P.S. I noted that your locale is not set correctly, but you don't need to fix that to fix your file manager issue.
gadget42:
latest report:
fresh TinyCorePure64-15.0.iso, good checksum, good dd to stick, booted on Lenovo Y580 laptop, mount stick with test???.txt file, no chinese font
connect to internet, loaded rox-filer-doc(no change naturally), loaded rox-filer(no change), loaded rox-filer-locale(no change...no chinese font)
all locale are "C"
tce-status -i | grep font reports fontconfig, libXfont, and libfontenc
tce-status -i | grep locale reports rox-filer-locale
so rox displaying chinese font doesn't originate in rox and/or it's dependencies, must be something else that was added.
it would be nice to figure out exactly which package is providing this functionality. we'll keep thinking and experimenting.
Rich:
Hi gadget42
--- Quote from: gadget42 on November 09, 2024, 10:42:37 AM --- ... so rox displaying chinese font doesn't originate in rox and/or it's dependencies, must be something else that was added.

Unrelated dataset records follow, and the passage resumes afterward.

(** X7.  A test clock started at a valid [now] gives [now] plus 1, 3, 6,
    10, ... seconds: its [i]-th reading is [now] plus [i (i + 1) / 2]
    seconds, as long as that stays within [datetime.max]'s day, and after
    [n] calls the next step is [n + 1] seconds.  The first call whose sum
    would pass that day raises [OverflowError] and leaves the clock as it
    was. *)
Theorem mock_clock_readings (now : datetime) (n : nat) :
  us_per_day <= now ->
  now + triangle n * us_per_second < end_of_time ->
  clock_calls n (MockIO.__init__ now)
  = (Ok (map (fun i => now + triangle i * us_per_second) (seq 1 n)),
     {| MockIO._now := now + triangle n * us_per_second;
        MockIO._delta := Z.of_nat n + 1 |})
  /\ 2 * triangle n = Z.of_nat n * (Z.of_nat n + 1)
  /\ (end_of_time <= now + triangle (S n) * us_per_second ->
      clock_calls (S n) (MockIO.__init__ now)
      = (Raise OverflowError,
         {| MockIO._now := now + triangle n * us_per_second;
            MockIO._delta := Z.of_nat n + 1 |})).
Proof.
  intros Hnow Hend.
  split; [exact (mock_clock_run now n Hnow Hend)|].
  split; [apply triangle_closed|].
  intros Hover. cbn [triangle] in Hover.
  pose proof (triangle_nonneg n) as Hn.
  assert (Hus : 0 < us_per_second) by reflexivity.
  rewrite clock_calls_snoc, (mock_clock_run now n Hnow Hend).
  rewrite mock_clock_call by nia.
  replace (now + triangle n * us_per_second
           + (Z.of_nat n + 1) * us_per_second <? end_of_time) with false
    by (symmetry; apply Z.ltb_ge; lia).
  reflexivity.
Qed.

(** The seven readings of the doctest. *)
Lemma mock_clock_readings_witness :
  fst (clock_calls 7 (MockIO.__init__ MockIO.default_now))
  = Ok (map (ymd_hms 2000 1 1 12 30) [1; 3; 6; 10; 15; 21; 28]).
Proof.
  rewrite (proj1 (mock_clock_readings MockIO.default_now 7
                    ltac:(vm_compute; discriminate)
                    ltac:(vm_compute; reflexivity))).
  vm_compute. reflexivity.
Defined.

(** ** What the debounce handler passes on *)

Lemma subseq_refl {A : Type} (l : list A) : subseq l l.
Proof.
  induction l as [|x l IH]; [apply subseq_nil | apply subseq_take; exact IH].
Qed.

Lemma subseq_empty {A : Type} (l : list A) : subseq [] l.
Proof.
  induction l as [|x l IH]; [apply subseq_nil | apply subseq_skip; exact IH].
Qed.

Lemma subseq_app {A : Type} (a b c d : list A) :
  subseq a b -> subseq c d -> subseq (a ++ c) (b ++ d).
Proof.
  intros Hab Hcd. induction Hab as [|x a b _ IH|x a b _ IH]; cbn [app];
    [exact Hcd | apply subseq_skip; exact IH | apply subseq_take; exact IH].
Qed.

Lemma subseq_trans {A : Type} (a b c : list A) :
  subseq a b -> subseq b c -> subseq a c.
Proof.
  intros Hab Hbc. revert a Hab.
  induction Hbc as [|x b c _ IH|x b c _ IH]; intros a Hab.
  - exact Hab.
  - apply subseq_skip. exact (IH a Hab).
  - inversion Hab as [|y a' b' Ha|y a' b' Ha]; subst.
    + apply subseq_skip. exact (IH a Ha).
    + apply subseq_take. exact (IH a' Ha).
Qed.

Lemma emitted_cons (o : DebounceHandler.op) (ops : list DebounceHandler.op) :
  emitted (o :: ops) = emitted [o] ++ emitted ops.
Proof. destruct o; reflexivity. Qed.

Module DebounceOrder.

Import DebounceHandler DebounceFacts DebounceRuns.

Lemma kept_subseq (h : t) : subseq (kept h) (Queue.items (buffer h)).
Proof.
  unfold kept. destruct (Queue.full (buffer h)); [|apply subseq_refl].
  destruct (Queue.items (buffer h)) as [|x rest]; cbn [tl];
    [apply subseq_nil | apply subseq_skip; apply subseq_refl].
Qed.

(** A queue built with [maxsize <= 0] is never full. *)
Lemma kept_unbounded (h : t) :
  Queue.maxsize (buffer h) <= 0 -> kept h = Queue.items (buffer h).
Proof.
  intros Hm. unfold kept, Queue.full.
  replace (0 <? Queue.maxsize (buffer h)) with false
    by (symmetry; apply Z.ltb_ge; exact Hm).
  reflexivity.
Qed.

(** What one call forwards and what it leaves in the buffer: together
    they are what was in the buffer, less the record [emit] may have
    dropped, followed by the record emitted. *)
Lemma apply_op_passes (o : op) (h : t) :
  bounded h ->
  exists h' fwd left_,
    apply_op o h = Ok h'
    /\ bounded h'
    /\ Queue.maxsize (buffer h') = Queue.maxsize (buffer h)
    /\ handled h' = handled h ++ fwd
    /\ (left_ = Queue.items (buffer h) \/ left_ = kept h)
    /\ fwd ++ Queue.items (buffer h') = left_ ++ emitted [o].
Proof.
  intros Hb. destruct o as [record| | | |id]; cbn [apply_op emitted].
  - rewrite (emit_bounded record h Hb).
    destruct (flushLevel h <=? levelno record).
    + eexists _, (kept h ++ [record]), (kept h). split; [reflexivity|].
      split; [unfold bounded, Queue.qsize; cbn; lia|].
      split; [reflexivity|]. split; [reflexivity|].
      split; [right; reflexivity|].
      cbn [buffer Queue.items]. rewrite app_nil_r. reflexivity.
    + eexists _, [], (kept h). split; [reflexivity|].
      split; [unfold bounded, Queue.qsize;
              cbn [buffer Queue.maxsize Queue.items];
              intros Hpos; apply kept_room; assumption|].
      split; [reflexivity|].
      split; [cbn [handled]; rewrite app_nil_r; reflexivity|].
      split; [right; reflexivity | reflexivity].
  - rewrite flush_drains.
    exists (drained h), (Queue.items (buffer h)), (Queue.items (buffer h)).
    split; [reflexivity|]. split; [apply drained_bounded|].
    split; [reflexivity|]. split; [reflexivity|].
    split; [left; reflexivity | reflexivity].
  - exists (start h), [], (Queue.items (buffer h)).
    split; [reflexivity|]. split; [exact Hb|].
    split; [reflexivity|].
    split; [cbn; rewrite app_nil_r; reflexivity|].
    split; [left; reflexivity|].
    cbn. rewrite app_nil_r. reflexivity.
  - rewrite stop_drains.
    eexists _, (Queue.items (buffer h)), (Queue.items (buffer h)).
    split; [reflexivity|].
    split; [unfold bounded, Queue.qsize; cbn; lia|].
    split; [reflexivity|]. split; [reflexivity|].
    split; [left; reflexivity | reflexivity].
  - destruct (fire_cases id h) as [(i & Hnth & Hf)|Hf]; rewrite Hf.
    + eexists _, (Queue.items (buffer h)), (Queue.items (buffer h)).
      split; [reflexivity|].
      split; [apply drained_bounded|].
      split; [reflexivity|]. split; [reflexivity|].
      split; [left; reflexivity | reflexivity].
    + exists h, [], (Queue.items (buffer h)).
      split; [reflexivity|]. split; [exact Hb|].
      split; [reflexivity|]. split; [rewrite app_nil_r; reflexivity|].
      split; [left; reflexivity|].
      cbn. rewrite app_nil_r. reflexivity.
Qed.

(** Over a run of calls: what was forwarded, followed by what is still
    buffered, is what was buffered and emitted, in that order, with some
    records left out. *)
Lemma run_passes (ops : list op) :
  forall h,
    bounded h ->
    exists h' fwd,
      run ops h = Ok h'
      /\ Queue.maxsize (buffer h') = Queue.maxsize (buffer h)
      /\ handled h' = handled h ++ fwd
      /\ subseq (fwd ++ Queue.items (buffer h'))
           (Queue.items (buffer h) ++ emitted ops)
      /\ (Queue.maxsize (buffer h) <= 0 ->
          fwd ++ Queue.items (buffer h')
          = Queue.items (buffer h) ++ emitted ops).
Proof.
  induction ops as [|o ops IH]; intros h Hb.
  - exists h, []. cbn [run emitted app]. rewrite !app_nil_r.
    split; [reflexivity|]. split; [reflexivity|]. split; [reflexivity|].
    split; [apply subseq_refl | reflexivity].
  - destruct (apply_op_passes o h Hb)
      as (h1 & f1 & left_ & H1 & Hb1 & Hm1 & Hh1 & Hleft & Hp1).
    destruct (IH h1 Hb1) as (h' & f2 & H' & Hm' & Hh' & Hs' & Hall').
    exists h', (f1 ++ f2). cbn [run]. rewrite H1. cbn [bind].
    split; [exact H'|]. split; [congruence|].
    split; [rewrite Hh', Hh1, app_assoc; reflexivity|].
    rewrite emitted_cons, <- app_assoc.
    split.
    + apply subseq_trans
        with (b := f1 ++ Queue.items (buffer h1) ++ emitted ops).
      * apply subseq_app; [apply subseq_refl | exact Hs'].
      * rewrite !app_assoc. apply subseq_app; [|apply subseq_refl].
        rewrite Hp1. apply subseq_app; [|apply subseq_refl].
        destruct Hleft as [-> | ->]; [apply subseq_refl | apply kept_subseq].
    + intros Hm. rewrite Hall' by lia.
      rewrite !app_assoc. f_equal. rewrite Hp1. f_equal.
      destruct Hleft as [-> | ->];
        [reflexivity | apply kept_unbounded; exact Hm].
Qed.

(** *** Bursts *)

Lemma newest_bounded (h : t) :
  bounded h ->
  newest (Queue.maxsize (buffer h)) (Queue.items (buffer h))
  = Queue.items (buffer h).
Proof.
  intros Hb. unfold newest.
  destruct (0 <? Queue.maxsize (buffer h)) eqn:Epos; [|reflexivity].
  apply Z.ltb_lt in Epos. specialize (Hb Epos). unfold Queue.qsize in Hb.
  replace (List.length (Queue.items (buffer h))
           - Z.to_nat (Queue.maxsize (buffer h)))%nat with 0%nat by lia.
  reflexivity.
Qed.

it would be nice to figure out exactly which package is providing this functionality. we'll keep thinking and experimenting.
--- End quote ---
My guess would be this package that includes Simplified/Traditional Chinese fonts:
--- Quote from: lizardidi on November 08, 2024, 11:41:57 PM --- ...
--- Quote ---tc@box:~$ tce-status -i | grep font
----- Snip -----
notocjk-regular-fonts-ttc
--- End quote ---
...
--- End quote ---
polikuo:
Hi all
Looks like I'm late to the party.
Generally speaking, to display Chinese characters, you'll need:
1. glibc locale support (get_locale.tcz)
2. global variable (export LC_ALL=zh_CN.utf8 or in bootloader lang=zh_CN.utf8)
3. proper font package (unifont.tcz), note that unifont is designed for utf8, if you need special encoding such as big5 or gb18030, you'll need dedicated fonts. (zh_CN.big5)
4. BTW, you'll need file managers that were compiled with font-config support, TC packages tend to aim for the minimum, dropping that is possible. (pcmanfm-locale.tcz looks promising)
5. Configure the system so that it knows where to find the fonts (TC standards: /usr/locale/share/fonts), which normally automatically configured when the font is loaded. (tce-load -i fontconfig; fc-cache -fv)
I don't have any x86_64 TC computer around at the moment, so I could only guess the start up scripts need some fixing.